• EXERCISE DIRECTIONS:
Below are the entries; give again exactly the lines from the one mentioning "business; on keys" through the one mentioning "else if (n <? 128)%N then pct n", inclusive.

Stored items:
= = =

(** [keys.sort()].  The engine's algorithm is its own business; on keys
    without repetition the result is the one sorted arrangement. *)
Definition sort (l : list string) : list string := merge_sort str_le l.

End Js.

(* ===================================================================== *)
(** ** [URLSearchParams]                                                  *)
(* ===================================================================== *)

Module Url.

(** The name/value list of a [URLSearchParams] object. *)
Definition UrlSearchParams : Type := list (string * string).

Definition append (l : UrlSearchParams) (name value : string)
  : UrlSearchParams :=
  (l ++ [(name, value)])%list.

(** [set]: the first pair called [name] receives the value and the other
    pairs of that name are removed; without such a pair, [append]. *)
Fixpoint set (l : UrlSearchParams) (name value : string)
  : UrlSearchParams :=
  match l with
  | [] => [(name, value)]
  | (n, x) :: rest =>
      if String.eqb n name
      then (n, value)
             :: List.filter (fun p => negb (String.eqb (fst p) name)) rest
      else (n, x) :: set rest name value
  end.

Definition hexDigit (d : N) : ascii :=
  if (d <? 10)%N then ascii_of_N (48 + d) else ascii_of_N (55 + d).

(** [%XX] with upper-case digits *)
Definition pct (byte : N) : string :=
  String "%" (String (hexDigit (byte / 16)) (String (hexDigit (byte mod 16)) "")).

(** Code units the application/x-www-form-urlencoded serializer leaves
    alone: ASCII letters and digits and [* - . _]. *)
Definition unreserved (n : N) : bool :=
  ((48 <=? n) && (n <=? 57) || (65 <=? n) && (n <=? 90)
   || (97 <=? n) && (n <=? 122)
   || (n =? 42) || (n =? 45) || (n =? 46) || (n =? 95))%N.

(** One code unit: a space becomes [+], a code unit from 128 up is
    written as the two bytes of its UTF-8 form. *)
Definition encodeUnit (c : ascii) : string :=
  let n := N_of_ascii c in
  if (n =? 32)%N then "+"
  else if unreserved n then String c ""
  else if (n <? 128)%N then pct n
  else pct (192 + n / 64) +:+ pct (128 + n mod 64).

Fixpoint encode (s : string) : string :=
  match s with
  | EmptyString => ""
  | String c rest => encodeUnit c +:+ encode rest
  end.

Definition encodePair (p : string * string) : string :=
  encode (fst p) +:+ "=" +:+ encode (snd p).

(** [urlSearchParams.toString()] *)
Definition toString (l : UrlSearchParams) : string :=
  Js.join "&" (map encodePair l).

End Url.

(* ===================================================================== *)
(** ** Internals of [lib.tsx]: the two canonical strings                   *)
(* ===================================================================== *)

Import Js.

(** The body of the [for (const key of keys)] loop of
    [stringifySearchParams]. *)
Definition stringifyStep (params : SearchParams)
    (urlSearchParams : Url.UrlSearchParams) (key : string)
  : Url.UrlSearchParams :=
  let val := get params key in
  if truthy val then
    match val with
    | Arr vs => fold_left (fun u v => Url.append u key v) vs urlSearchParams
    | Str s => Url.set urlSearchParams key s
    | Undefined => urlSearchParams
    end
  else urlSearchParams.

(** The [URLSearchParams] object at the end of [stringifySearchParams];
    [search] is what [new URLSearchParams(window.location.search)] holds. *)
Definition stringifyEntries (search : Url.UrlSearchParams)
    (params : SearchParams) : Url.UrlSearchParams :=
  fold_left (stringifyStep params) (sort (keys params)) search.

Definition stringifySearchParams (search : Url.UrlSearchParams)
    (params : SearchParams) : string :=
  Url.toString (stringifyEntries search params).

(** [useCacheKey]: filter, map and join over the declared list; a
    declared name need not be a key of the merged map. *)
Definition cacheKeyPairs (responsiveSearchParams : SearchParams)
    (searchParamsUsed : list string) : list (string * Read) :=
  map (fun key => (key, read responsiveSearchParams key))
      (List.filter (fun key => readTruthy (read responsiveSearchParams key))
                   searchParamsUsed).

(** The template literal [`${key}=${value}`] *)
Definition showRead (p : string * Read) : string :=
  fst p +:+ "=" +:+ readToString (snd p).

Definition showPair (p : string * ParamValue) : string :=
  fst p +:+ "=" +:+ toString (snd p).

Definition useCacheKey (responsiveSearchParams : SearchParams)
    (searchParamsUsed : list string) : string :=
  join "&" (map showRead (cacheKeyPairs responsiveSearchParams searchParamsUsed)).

= = =

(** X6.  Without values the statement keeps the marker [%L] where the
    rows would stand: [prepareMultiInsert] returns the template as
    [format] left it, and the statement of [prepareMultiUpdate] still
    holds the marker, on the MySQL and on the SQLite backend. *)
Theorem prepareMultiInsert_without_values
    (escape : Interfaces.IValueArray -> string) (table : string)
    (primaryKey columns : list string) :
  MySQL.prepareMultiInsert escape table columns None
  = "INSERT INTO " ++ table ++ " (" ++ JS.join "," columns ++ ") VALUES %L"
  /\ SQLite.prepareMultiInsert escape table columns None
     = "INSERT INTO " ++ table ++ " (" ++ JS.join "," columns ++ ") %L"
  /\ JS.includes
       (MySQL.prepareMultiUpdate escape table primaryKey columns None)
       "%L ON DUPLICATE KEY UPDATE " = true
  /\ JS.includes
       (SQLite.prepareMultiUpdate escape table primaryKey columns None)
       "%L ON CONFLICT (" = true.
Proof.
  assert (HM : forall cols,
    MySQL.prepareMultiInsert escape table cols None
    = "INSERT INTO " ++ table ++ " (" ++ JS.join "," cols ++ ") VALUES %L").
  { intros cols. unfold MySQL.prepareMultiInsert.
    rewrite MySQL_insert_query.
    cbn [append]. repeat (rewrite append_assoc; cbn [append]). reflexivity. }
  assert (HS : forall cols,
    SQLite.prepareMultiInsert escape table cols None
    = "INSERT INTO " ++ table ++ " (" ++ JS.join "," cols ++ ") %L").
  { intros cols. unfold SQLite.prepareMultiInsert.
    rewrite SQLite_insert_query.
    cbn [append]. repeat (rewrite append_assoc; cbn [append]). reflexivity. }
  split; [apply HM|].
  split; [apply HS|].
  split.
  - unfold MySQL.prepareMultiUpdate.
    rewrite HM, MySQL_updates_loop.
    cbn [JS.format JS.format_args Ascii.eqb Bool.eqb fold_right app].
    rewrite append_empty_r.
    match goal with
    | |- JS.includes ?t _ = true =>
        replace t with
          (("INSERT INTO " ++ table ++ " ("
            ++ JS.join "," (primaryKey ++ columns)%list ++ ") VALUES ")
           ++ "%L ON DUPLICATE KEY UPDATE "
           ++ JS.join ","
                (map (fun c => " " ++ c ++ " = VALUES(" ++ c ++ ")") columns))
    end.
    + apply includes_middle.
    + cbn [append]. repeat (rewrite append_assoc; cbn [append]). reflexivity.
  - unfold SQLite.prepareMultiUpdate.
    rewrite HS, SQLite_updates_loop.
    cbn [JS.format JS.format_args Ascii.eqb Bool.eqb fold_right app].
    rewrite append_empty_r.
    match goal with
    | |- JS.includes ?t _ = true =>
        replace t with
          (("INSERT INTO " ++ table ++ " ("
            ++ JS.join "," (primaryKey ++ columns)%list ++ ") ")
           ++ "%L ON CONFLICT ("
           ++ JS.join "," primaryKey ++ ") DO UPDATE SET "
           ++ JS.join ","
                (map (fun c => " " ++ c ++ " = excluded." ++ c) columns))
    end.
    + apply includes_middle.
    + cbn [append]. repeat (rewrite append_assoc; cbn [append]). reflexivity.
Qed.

= = =

• WRITTEN SOLUTION:
(** [keys.sort()].  The engine's algorithm is its own business; on keys
    without repetition the result is the one sorted arrangement. *)
Definition sort (l : list string) : list string := merge_sort str_le l.

End Js.

(* ===================================================================== *)
(** ** [URLSearchParams]                                                  *)
(* ===================================================================== *)

Module Url.

(** The name/value list of a [URLSearchParams] object. *)
Definition UrlSearchParams : Type := list (string * string).

Definition append (l : UrlSearchParams) (name value : string)
  : UrlSearchParams :=
  (l ++ [(name, value)])%list.

(** [set]: the first pair called [name] receives the value and the other
    pairs of that name are removed; without such a pair, [append]. *)
Fixpoint set (l : UrlSearchParams) (name value : string)
  : UrlSearchParams :=
  match l with
  | [] => [(name, value)]
  | (n, x) :: rest =>
      if String.eqb n name
      then (n, value)
             :: List.filter (fun p => negb (String.eqb (fst p) name)) rest
      else (n, x) :: set rest name value
  end.

Definition hexDigit (d : N) : ascii :=
  if (d <? 10)%N then ascii_of_N (48 + d) else ascii_of_N (55 + d).

(** [%XX] with upper-case digits *)
Definition pct (byte : N) : string :=
  String "%" (String (hexDigit (byte / 16)) (String (hexDigit (byte mod 16)) "")).

(** Code units the application/x-www-form-urlencoded serializer leaves
    alone: ASCII letters and digits and [* - . _]. *)
Definition unreserved (n : N) : bool :=
  ((48 <=? n) && (n <=? 57) || (65 <=? n) && (n <=? 90)
   || (97 <=? n) && (n <=? 122)
   || (n =? 42) || (n =? 45) || (n =? 46) || (n =? 95))%N.

(** One code unit: a space becomes [+], a code unit from 128 up is
    written as the two bytes of its UTF-8 form. *)
Definition encodeUnit (c : ascii) : string :=
  let n := N_of_ascii c in
  if (n =? 32)%N then "+"
  else if unreserved n then String c ""
  else if (n <? 128)%N then pct n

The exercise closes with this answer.